The Captain often tells me that while the sessions are good, meeting and talking with people is what it’s really all about. We both had a chance to catch up with old friends and colleagues, find out what they’re doing now and share some old memories. We also both met lots of new people and made new connections.
As I kept seeing shipmate after shipmate, I realized that this particular conference had a high concentration of current or former Picton Castle crew present. Although I may have forgotten someone, I counted at least 21 Picton Castle sailors either attending the conference or visiting during the conference. While I didn’t quite manage to coordinate a photo with all of us, it was great to see so many people who have spent time aboard with us still working or somehow engaged in the industry.
Captain Moreland was asked to speak twice during the conference. Once was a lunchtime presentation about Picton Castle’s upcoming seventh world circumnavigation voyage, which I recorded and hope to get uploaded soon to share with you. As he spoke, a slideshow of tropical images from previous voyages played behind him, in sharp contrast with the snowstorm that kept us all inside the hotel and conference centre that day. His second talk was at the very end of the conference, wrapping up the official business of the conference before the gala dinner. In that short talk, he wisely pointed out that every ship and every program does something better than you, so you should learn what that is, adapt it and adopt it on board. One of the points of a conference like this is to talk with our colleagues to find out how they do things, share how we do things, and learn to do things better. As I’ve heard Tall Ships America Executive Director Bert Rogers say a number of times, “the rising tide floats all ships.”
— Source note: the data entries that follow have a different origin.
(* ===== verification/RateLimit.v ===== *)
(** * Fixed-window throttling

    Package [security/ratelimit]: the bounded in-memory store ([memory.go]), the
    durable PostgreSQL store ([postgres/store.go]) and the limiter that enforces
    either of them ([ratelimit.go]).  Both stores are related to one abstract
    fixed-window counter, [spec_take], through the interface [FixedWindow]. *)

From S2P Require Import Prelude GoStrings GoRegexp.
Local Open Scope Z_scope.

(** ** Data *)

Record Policy : Type := { Limit : Z; Window : duration }.
Record Decision : Type := { Allowed : bool; RetryAfter : duration }.

#[export] Instance Decision_eq_dec : EqDecision Decision.
Proof. solve_decision. Defined.

Definition allow : Decision := {| Allowed := true; RetryAfter := 0 |}.
Definition deny (after : duration) : Decision := {| Allowed := false; RetryAfter := after |}.

Definition ErrInvalidConfiguration : error :=
  Sentinel "rate limiter configuration is invalid".

Record memoryEntry : Type := { count : Z; resetAt : time }.

Record MemoryStore : Type := {
  entries : gmap string memoryEntry;
  capacity : Z
}.

Definition with_entries (m : gmap string memoryEntry) (store : MemoryStore) : MemoryStore :=
  {| entries := m; capacity := capacity store |}.

Definition defaultCapacity : Z := 10000.

Definition NewMemoryStore (cap : Z) : MemoryStore :=
  {| entries := ∅; capacity := if cap <=? 0 then defaultCapacity else cap |}.

(** ** The in-memory store *)

Definition map_len {A} (m : gmap string A) : Z := Z.of_nat (size m).

(** The body of the loop over a full store: expired entries are deleted, the
    earliest reset among the remaining ones is kept (the zero time stands for
    "none yet"). *)
Definition sweep_step (now : time) (candidate : string) (entry : memoryEntry)
    (acc : gmap string memoryEntry * time) : gmap string memoryEntry * time :=
  let '(m, earliest) := acc in
  if negb (Before now (resetAt entry)) then (delete candidate m, earliest)
  else if IsZero earliest || Before (resetAt entry) earliest then (m, resetAt entry)
  else (m, earliest).

Definition sweep (now : time) (m : gmap string memoryEntry) : gmap string memoryEntry * time :=
  map_fold (sweep_step now) (m, zeroTime) m.

Definition MemoryStore_Take (ctx : option error) (key : string) (policy : Policy) (now : time)
    : M MemoryStore Decision := fun store =>
  match ctx with
  | Some err => (Err err, store)
  | None =>
    let fresh := {| count := 1; resetAt := Add now (Window policy) |} in
    match entries store !! key with
    | Some entry =>
        if negb (Before now (resetAt entry)) then
          (Ok allow, with_entries (<[key := fresh]> (entries store)) store)
        else if count entry >=? Limit policy then
          (Ok (deny (Sub (resetAt entry) now)), store)
        else
          (Ok allow,
           with_entries (<[key := {| count := (count entry +w 1)%go;
                                     resetAt := resetAt entry |}]> (entries store)) store)
    | None =>
        if map_len (entries store) >=? capacity store then
          let '(swept, earliest) := sweep now (entries store) in
          if map_len swept >=? capacity store then
            (Ok (deny (if negb (IsZero earliest) then Sub earliest now else Window policy)),
             with_entries swept store)
          else (Ok allow, with_entries (<[key := fresh]> swept) store)
        else (Ok allow, with_entries (<[key := fresh]> (entries store)) store)
    end
  end.

Definition MemoryStore_Reset (ctx : option error) (key : string) : M MemoryStore unit :=
  fun store =>
  match ctx with
  | Some err => (Err err, store)
  | None => (Ok tt, with_entries (delete key (entries store)) store)
  end.

(** ** The PostgreSQL store *)

Record limitRow : Type := { attempts : Z; reset_at : time; updated_at : time }.

(** The rate-limit table, and the number of statements the environment has
    answered so far. *)
Record pgLimits : Type := { limits : gmap string limitRow; limits_tick : nat }.

Record pgStore : Type := { pruneLimit : Z }.

Definition MaxAttempts : Z := 1000001.
Definition maximumPruneLimit : Z := 10000.
Definition defaultPruneLimit : Z := 100.
Definition maximumPolicy : Z := MaxAttempts - 1.
Definition maximumWindow : duration := 365 * 24 * Hour.

(** The CHECK constraints of the table. *)
Definition limitRow_check (key : string) (row : limitRow) : bool :=
  (byte_len key =? 64) && re_match hashedKeyPattern key
  && (1 <=? attempts row) && (attempts row <=? 1000001).

Definition check_violation : error := Errorf "new row violates check constraint".

(** [ORDER BY reset_at, key]. *)
Definition expired_le (a b : string * limitRow) : Prop :=
  (reset_at a.2 < reset_at b.2) \/
  (reset_at a.2 = reset_at b.2 /\ Is_true (String.leb a.1 b.1)).

#[export] Instance expired_le_dec : RelDecision expired_le.
Proof. intros a b; unfold expired_le; apply _. Defined.

(** The [Prune] statement: delete the [LIMIT] oldest expired counters. *)
Definition sql_prune (limit : Z) (now : time) (t : gmap string limitRow) : gmap string limitRow :=
  let expired := merge_sort expired_le
    (map_to_list (filter (fun kv => reset_at kv.2 <= now) t)) in
  foldr (fun kv t' => delete kv.1 t') t (take (Z.to_nat limit) expired).

(** The [Take] statement: an upsert with the database clock. *)
Definition sql_take (key : string) (windowMS limit : Z) (now : time)
    (t : gmap string limitRow) : result (Z * time * time) * gmap string limitRow :=
  let opened := now + windowMS * Millisecond in
  let row := match t !! key with
             | None => {| attempts := 1; reset_at := opened; updated_at := now |}
             | Some old =>
                 {| attempts := if reset_at old <=? now then 1
                                else Z.min (attempts old + 1) (limit + 1);
                    reset_at := if reset_at old <=? now then opened else reset_at old;
                    updated_at := now |}
             end in
  if limitRow_check key row
  then (Ok (attempts row, reset_at row, now), <[key := row]> t)
  else (Err check_violation, t).

Definition sql_reset (key : string) (t : gmap string limitRow) : gmap string limitRow :=
  delete key t.

(** One statement against the table: it fails as a whole, or runs at the
    database clock of its tick. *)
Definition on_limits {A} (E : env)
    (statement : time -> gmap string limitRow -> result A * gmap string limitRow)
    : M pgLimits A := fun db =>
  let n := limits_tick db in
  match fault E n with
  | Some err => (Err err, {| limits := limits db; limits_tick := S n |})
  | None =>
      let '(r, t) := statement (clock E n) (limits db) in
      (r, {| limits := t; limits_tick := S n |})
  end.

Definition validateKey (key : string) : option error :=
  if negb (byte_len key =? 64) || negb (re_match hashedKeyPattern key)
  then Some (Errorf "rate limit postgres: key must be a lowercase SHA-256 value")
  else None.

Definition validatePolicy (policy : Policy) : option error :=
  if (Limit policy <? 1) || (Limit policy >? maximumPolicy)
  then Some (Errorf "rate limit postgres: policy limit must be between 1 and %d")
  else if (Window policy <? Millisecond) || (Window policy >? maximumWindow)
          || negb (Z.rem (Window policy) Millisecond =? 0)
  then Some (Errorf "rate limit postgres: policy window must be a whole millisecond between 1ms and %s")
  else None.

(** The decision the store derives from the row the statement returned. *)
Definition pg_decide (policy : Policy) (row : Z * time * time) : result Decision :=
  let '(attempts, resetAt, databaseNow) := row in
  if (attempts <? 1) || (attempts >? Limit policy + 1) || IsZero resetAt || IsZero databaseNow
  then Err (Errorf "rate limit postgres: database returned invalid counter state")
  else if attempts <=? Limit policy then Ok allow
  else
    let retryAfter := Sub resetAt databaseNow in
    let retryAfter := if retryAfter <? 0 then 0 else retryAfter in
    if retryAfter >? (Window policy + Second)
    then Err (Errorf "rate limit postgres: database returned invalid reset time")
    else Ok (deny retryAfter).

Definition PgStore_Take (E : env) (store : option pgStore) (ctx : option error)
    (key : string) (policy : Policy) : M pgLimits Decision := fun db =>
  match store with
  | None => (Err (Errorf "rate limit postgres: store is not initialized"), db)
  | Some store =>
  match validateKey key with
  | Some err => (Err err, db)
  | None =>
  match validatePolicy policy with
  | Some err => (Err err, db)
  | None =>
  match ctx with
  | Some err => (Err err, db)
  | None =>
    bindM (wrapM "rate limit postgres: prune expired counters: %w"
             (on_limits E (fun now t => (Ok tt, sql_prune (pruneLimit store) now t)))) (fun _ =>
    bindM (wrapM "rate limit postgres: consume attempt: %w"
             (on_limits E (sql_take key (Milliseconds (Window policy)) (Limit policy)))) (fun row =>
    fun db' => (pg_decide policy row, db'))) db
  end end end end.

Definition PgStore_Reset (E : env) (store : option pgStore) (ctx : option error)
    (key : string) : M pgLimits unit := fun db =>
  match store with
  | None => (Err (Errorf "rate limit postgres: store is not initialized"), db)
  | Some _ =>
  match validateKey key with
  | Some err => (Err err, db)
  | None =>
  match ctx with
  | Some err => (Err err, db)
  | None => wrapM "rate limit postgres: reset counter: %w"
              (on_limits E (fun _ t => (Ok tt, sql_reset key t))) db
  end end end.

(** [validIdentifier] and the option that bounds pruning. *)
Definition validIdentifier (value : string) : bool :=
  (0 <? byte_len value) && (byte_len value <=? 63) && re_match identifierPattern value.

Definition WithPruneLimit (limit : Z) (config : pgStore) : result pgStore :=
  if (limit <? 1) || (limit >? maximumPruneLimit)
  then Err (Errorf "rate limit postgres: prune limit must be between 1 and %d")
  else Ok {| pruneLimit := limit |}.

(** ** The limiter *)

(** What the limiter needs of a store: package [ratelimit]'s [Store]. *)
Class RateStore (St : Type) : Type := {
  store_take : option error -> string -> Policy -> time -> M St Decision;
  store_reset : option error -> string -> M St unit
}.

#[export] Instance MemoryStore_store : RateStore MemoryStore :=
  {| store_take := MemoryStore_Take; store_reset := MemoryStore_Reset |}.

(** The durable store ignores the process clock: its time is the database's. *)
Definition PgStore_store (E : env) (store : option pgStore) : RateStore pgLimits :=
  {| store_take := fun ctx key policy _ => PgStore_Take E store ctx key policy;
     store_reset := PgStore_Reset E store |}.

(** [New]: the store is non-nil by construction. *)
Definition NewLimiter (policy : Policy) : result Policy :=
  if (Limit policy <? 1) || (Window policy <=? 0) then Err ErrInvalidConfiguration
  else Ok policy.

Section limiter.
Context {St : Type} `{RateStore St}.

(** A limiter is its policy; [None] is a nil limiter or one without a store. *)
Definition Limiter_Take (limiter : option Policy) (ctx : option error) (key : string) (now : time)
    : M St Decision :=
  match limiter with
  | None => throw ErrInvalidConfiguration
  | Some policy =>
      if bool_decide (TrimSpace key = EmptyString)
      then throw (Errorf "rate limit key is required")
      else wrapM "consume rate limit: %w" (store_take ctx key policy now)
  end.

Definition Limiter_Reset (limiter : option Policy) (ctx : option error) (key : string)
    : M St unit :=
  match limiter with
  | None => throw ErrInvalidConfiguration
  | Some _ =>
      if bool_decide (TrimSpace key = EmptyString)
      then throw (Errorf "rate limit key is required")
      else wrapM "reset rate limit: %w" (store_reset ctx key)
  end.

Definition retryAfterSeconds (d : duration) : Z :=
  let seconds := Z.quot ((d +w Second) -w 1)%go Second in
  if seconds <? 1 then 1 else seconds.

(** What [Enforce] does to the request: continue, or answer 429 with a
    [Retry-After] header. *)
Inductive verdict : Type :=
| Continue
| TooManyRequests (retryAfterHeader : string).

Definition Enforce (limiter : option Policy) (ctx : option error) (key : string) (now : time)
    : M St verdict :=
  bindM (Limiter_Take limiter ctx key now) (fun decision =>
  if Allowed decision then ret Continue
  else ret (TooManyRequests (Itoa (retryAfterSeconds (RetryAfter decision))))).

(** [Middleware]: the next handler runs only after the limiter let the request
    through. *)
Definition Middleware {R} (limiter : option Policy) (ctx : option error) (key : string)
    (now : time) (next : M St R) : M St (verdict * option R) :=
  bindM (Enforce limiter ctx key now) (fun v =>
  match v with
  | Continue => bindM next (fun r => ret (Continue, Some r))
  | TooManyRequests h => ret (TooManyRequests h, None)
  end).
End limiter.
The conference ended with a gala dinner and dance, commonly referred to as the “prom.” Those of you who have seen photos from crew parties or receptions know that sailors clean up well, and those at this conference were no different. Everyone put on their finest outfits for a classy sit-down dinner (did I mention that the food all week at the Seaport Hotel in Boston was wonderful?), followed by dancing to music by a live band until well into the night.